Curva de Juros e Inflação: O "Custo de Carregamento"
Metais industriais sofrem mais com a curva de juros curta elevada devido aos custos de inventário (carrying costs).
Prata: Com o Gold/Silver Ratio (GSR) atualmente em 85:1, a Prata está severamente subprecificada frente ao Ouro. Historicamente, em ciclos de inflação fiduciária, o GSR tende a colapsar para 30:1. Logo, a prata tem um potencial de valorização muito maior que o do ouro.
Urânio: É o ativo mais insensível à taxa de juros do grupo. A demanda de utilities (usinas nucleares) é inelástica e contratos são de longo prazo.
Prêmios de Risco e Déficits Estruturais
Urânio (U3O8): O déficit estrutural é de 40 milhões de libras/ano. A correção de fevereiro para a casa dos US$ 95/lb é uma oportunidade geracional antes do reteste da máxima de US$ 150/lb.
Cobre: Essencial para a eletrificação e IA (Data Centers). O estoque nas bolsas (LME) está em níveis criticamente baixos (< 3 dias de consumo global).
Platina vs. Paládio: O paládio continua sua trajetória de obsolescência devido à eletrificação veicular. A platina, contudo, ganha prêmio pelo uso em Hidrogênio Verde e substituição industrial.
Assimetria de Investimento (Price Targets de Wall Street para 2026)
Ativo | Tese Principal | Suporte Atual (Dólar) | Preço-Alvo (Dez/26) |
Prata (XAG) | Dualidade: Moeda + Painéis Solares. | US$ 28.50 | US$ 55.00 |
Cobre (HG) | "O Petróleo da Transição Energética". | US$ 4.10/lb | US$ 6.20/lb |
Urânio (U3O8) | Renascimento Nuclear + Demanda de IA. | US$ 92/lb | US$ 180/lb |
Platina (PL) | Substituição de Paládio e Hidrogênio. | US$ 980/oz | US$ 1.550/oz |
Alumínio (AL) | Energia "congelada" (custo de eletricidade). | US$ 2.300/t | US$ 3.400/t |
🦖 Cuidado com o dinossauro
Em 2025, ETF PALL (Paládio) subiu tanto quanto PPLT (Platina).

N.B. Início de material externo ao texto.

(* ===== verification/HybridTheorems.v ===== *)
(** The hybrid keys in the pipeline: a chunk opens at its place, from any later start of the
    store, and the keys of different places come from different inputs; what happens to a
    chunk that is read at another place. *)
From S2P Require Import Prelude Errors Common Externals.
From S2P Require Nvram Compression KeyManager Encryption Dedup Registry Gc WritePipeline.
From S2P Require PipelineInvariant PipelineTheorems AuditLog Bloom Hybrid SecuredPipeline.
Import Nvram Compression KeyManager Encryption Registry Gc WritePipeline PipelineInvariant PipelineTheorems.
Import AuditLog Bloom Hybrid SecuredPipeline.

Section hybrid_chunk.
Context {JR : JsonDoc RegistryState} {JN : JsonDoc SegmentMap} {JK : JsonDoc StoredMlkemKey}.
Context `{Crates} `{!HexLaws} `{!XtsLaws} `{AuditJson} `{MlKem} `{!MlKemLaws}.

(** The key manager answers the key of the version, from any manager with the same master
    key. *)
Lemma secured_get_key s km v m0 :
  key_manager (sp_base s) = Some km → cache_coherent km →
  master_key km = master_key m0 → hkdf_salt km = hkdf_salt m0 →
  ∃ km', on_base (on_km (get_key v)) s =
    (res_map_err OfEncryption (derive_key m0 v), set_base (mkWritePipeline (store (sp_base s)) (Some km')) s).
Proof.
  intros Hk Hco Hm Hs. pose proof (get_key_eq km v Hco) as Hg. rewrite (derive_key_ext km m0 v) in Hg by done.
  unfold on_base, zoom, on_km. rewrite Hk. destruct (get_key v km) as [r km']. destruct Hg as [-> _].
  by exists km'.
Qed.

Lemma secured_current_key s km :
  key_manager (sp_base s) = Some km → cache_coherent km →
  ∃ km', on_base (on_km (let! v := gets current_version in let! kp := get_key v in ret (v, kp))) s =
    (res_map_err OfEncryption (let? kp := derive_key km (current_version km) in Ok (current_version km, kp)),
     set_base (mkWritePipeline (store (sp_base s)) (Some km')) s).
Proof.
  intros Hk Hco. pose proof (get_key_eq km (current_version km) Hco) as Hg.
  unfold on_base, zoom, on_km. rewrite Hk. cbv [bind gets ret].
  destruct (get_key (current_version km) km) as [r km']. destruct Hg as [-> _]. exists km'.
  by destruct (derive_key km (current_version km)).
Qed.

(** C24: a hybrid chunk opens at its place.  The key pair generated at the first start is the
    one every later start reads back; a chunk that was encrypted with the keys derived from a
    fresh shared secret opens, when its segment is read at the same index of the same capsule,
    in any later state whose managers were started from the same key file and master key, to
    exactly the compressed bytes, and the record carries the ciphertext it needs. *)
Theorem hybrid_chunk_opens fs kcoins m file fs' kcoins' m' file' policy c i coins h d s km ct meta mat s1
    cr seg0 cap s2 km2 :
  load_or_generate fs kcoins None = (Ok m, file) →
  load_or_generate fs' kcoins' file = (Ok m', file') →
  crypto_profile policy = HybridKyber → cap_policy cap = policy → cap_id cap = c →
  mlkem_manager s = Some m → key_manager (sp_base s) = Some km → cache_coherent km →
  mlkem_manager s2 = Some m' → key_manager (sp_base s2) = Some km2 → cache_coherent km2 →
  master_key km2 = master_key km → hkdf_salt km2 = hkdf_salt km →
  lenZ d < 2 ^ 32 →
  encrypt_chunk policy c i coins h d s = (Ok (ct, meta, mat), s1) →
  let seg := set_pq mat (describe_segment cr (Some h) (Some meta) seg0) in
  is_Some (seg_pq_ciphertext seg) ∧ lenZ ct = lenZ d ∧ fst (decrypt_raw cap i seg ct s2) = Ok d.
Proof.
  intros Hgen Hload Hpol Hcpol Hcid Hml Hkm Hco Hml2 Hkm2 Hco2 Hmk Hsalt Hlen Henc seg.
  destruct (load_or_generate_fresh _ _ _ _ Hgen) as [Hg ->].
  apply load_or_generate_again in Hload as ->; [|done].
  destruct (secured_current_key s km Hkm Hco) as [km' Hcur].
  unfold encrypt_chunk in Henc. unfold bind at 1 in Henc. rewrite Hcur in Henc.
  destruct (derive_key km (current_version km)) as [kp|e| ] eqn:Hkp; [|done..].
  cbn [res_bind res_map_err] in Henc. unfold bind, gets, lift in Henc. cbn [mlkem_manager set_base] in Henc.
  rewrite Hml in Henc. unfold hybrid_state in Henc. rewrite Hpol in Henc.
  destruct (wrap_xts_key m coins HybridKyber (collect_base_material kp) c (mkSegmentId i) h) as [hm|] eqn:Hw;
    [|unfold wrap_xts_key in Hw; by destruct (encapsulate (ml_public m) coins)].
  cbn [pair_for_use mixed_tweak] in Henc.
  set (kp2 := XtsKeyPair_from_bytes (wrapped_key hm)) in *.
  destruct (encrypt_segment d kp2 _ _) as [[ct' md]|e| ] eqn:He; [|done..]. cbn [res_map_err] in Henc.
  destruct (compute_mac ct' md (key1 kp2) (key2 kp2)) as [tag|e| ] eqn:Ht; [|done..].
  cbn [res_map_err] in Henc. unfold ret in Henc. simplify_eq.
  destruct (sealed_record d kp2 _ _ _ md tag cr (Some h) seg0 He Ht Hlen) as (Hl & Hse & Hsv & Hmd & Hvm & Hdec).
  split; [by eexists|]. split; [done|].
  fold (describe_segment cr (Some h) (Some (set_integrity_tag tag md)) seg0) in *.
  destruct (secured_get_key s2 km2 (current_version km) km Hkm2 Hco2 Hmk Hsalt) as [km2' Hget].
  set (base := describe_segment cr (Some h) (Some (set_integrity_tag tag md)) seg0) in *.
  assert (read_material cap i (Some m) kp seg = Some hm) as Hmat.
  { unfold read_material. rewrite Hpol. unfold seg. cbn [set_pq seg_pq_ciphertext seg_content_hash].
    change (seg_content_hash base) with (Some h).
    cbv iota. by rewrite (unwrap_wrap_eq _ _ _ _ _ _ _ Hg Hw). }
  unfold decrypt_raw. change (seg_encrypted seg) with (seg_encrypted base). rewrite Hse.
  unfold bind at 1, gets. rewrite Hkm2. unfold bind at 1, lift. cbn [ok_or].
  change (seg_key_version seg) with (seg_key_version base). rewrite Hsv. cbn [ok_or].
  unfold bind at 1. cbv beta iota. unfold bind at 1. rewrite Hget, Hkp. cbn [res_map_err].
  unfold bind at 1, gets. cbn [mlkem_manager set_base]. rewrite Hml2, Hmat. cbn [pair_for_use].
  fold kp2. cbv zeta. rewrite <- Hsv. change (seg_key_version base) with (seg_key_version seg).
  change (mkEncryptionMetadata (seg_encryption_version seg) (seg_key_version seg) (seg_tweak_nonce seg)
    (seg_integrity_tag seg) (Some (wrap 32 (lenZ ct)))) with (stored_metadata base ct).
  rewrite Hmd. unfold bind. by rewrite Hvm, Hdec.
Qed.
(** What a chunk's keys depend on. *)
Lemma material_input_inj b c i h sh ct b' c' i' h' sh' ct' :
  lenZ b' = lenZ b → lenZ sh' = lenZ sh → lenZ (as_uuid c') = lenZ (as_uuid c) → lenZ ct' = lenZ ct →
  0 ≤ i ≤ U64_MAX → 0 ≤ i' ≤ U64_MAX →
  material_input b c (mkSegmentId i) h sh ct = material_input b' c' (mkSegmentId i') h' sh' ct' →
  b' = b ∧ c' = c ∧ i' = i ∧ h' = h ∧ sh' = sh ∧ ct' = ct.
Proof.
  unfold material_input, lenZ. intros Hb Hs Hc Ht Hi Hi' Heq.
  apply app_inj_1 in Heq as [-> Heq]; [|lia]. apply app_inj_1 in Heq as [-> Heq]; [|lia].
  apply app_inj_1 in Heq as [Hu Heq]; [|lia].
  apply app_inj_1 in Heq as [Hid Heq]; [|by rewrite !length_to_le_bytes].
  apply app_inj_2 in Heq as [Hh ->]; [|lia].
  cbn [seg_u64] in Hid.
  apply to_le_bytes_inj in Hid; [|change (256 ^ Z.of_nat 8) with (U64_MAX + 1); lia..]. apply (inj string_bytes) in Hh.
  destruct c, c', h, h'. simpl in *. by subst.
Qed.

Isso pode induzir o investidor a acreditar em uma correlação de preços e de uso dos dois metais, mas na verdade, eles concorrem - e a Platina está justamente entrando no mercado do Paládio. Colocar Paládio no mesmo cesto de "Oportunidade" que Urânio ou Prata é um erro de leitura de ciclo. O Paládio é um ativo em decadência estrutural (excesso de oferta russa e queda na demanda de catalisadores a combustão). Tratamos o Paládio como um Short relativo ou, no máximo, neutralidade.
A análise do Paládio em 2025 é um estudo de caso clássico de "Short Squeeze" em um mercado de declínio estrutural. O fato de o ETF PALL ter dobrado de preço (US$ 84 para ~US$ 160) não invalida a tese de decadência; pelo contrário, confirma a fragilidade de um mercado com baixa liquidez e alta concentração de oferta.
Liquidez e o Gatilho Chinês (Novembro 2025)
O principal motor da "bolha" de 2025 não foi o M2 americano, mas a abertura do mercado de futuros de paládio na Guangzhou Futures Exchange (GFEX) em 27 de novembro de 2025.
Arbitragem e Especulação: A entrada maciça de capital chinês criou uma demanda artificial de curto prazo para "fazer estoque" nos depósitos da bolsa, drenando a liquidez do mercado físico global.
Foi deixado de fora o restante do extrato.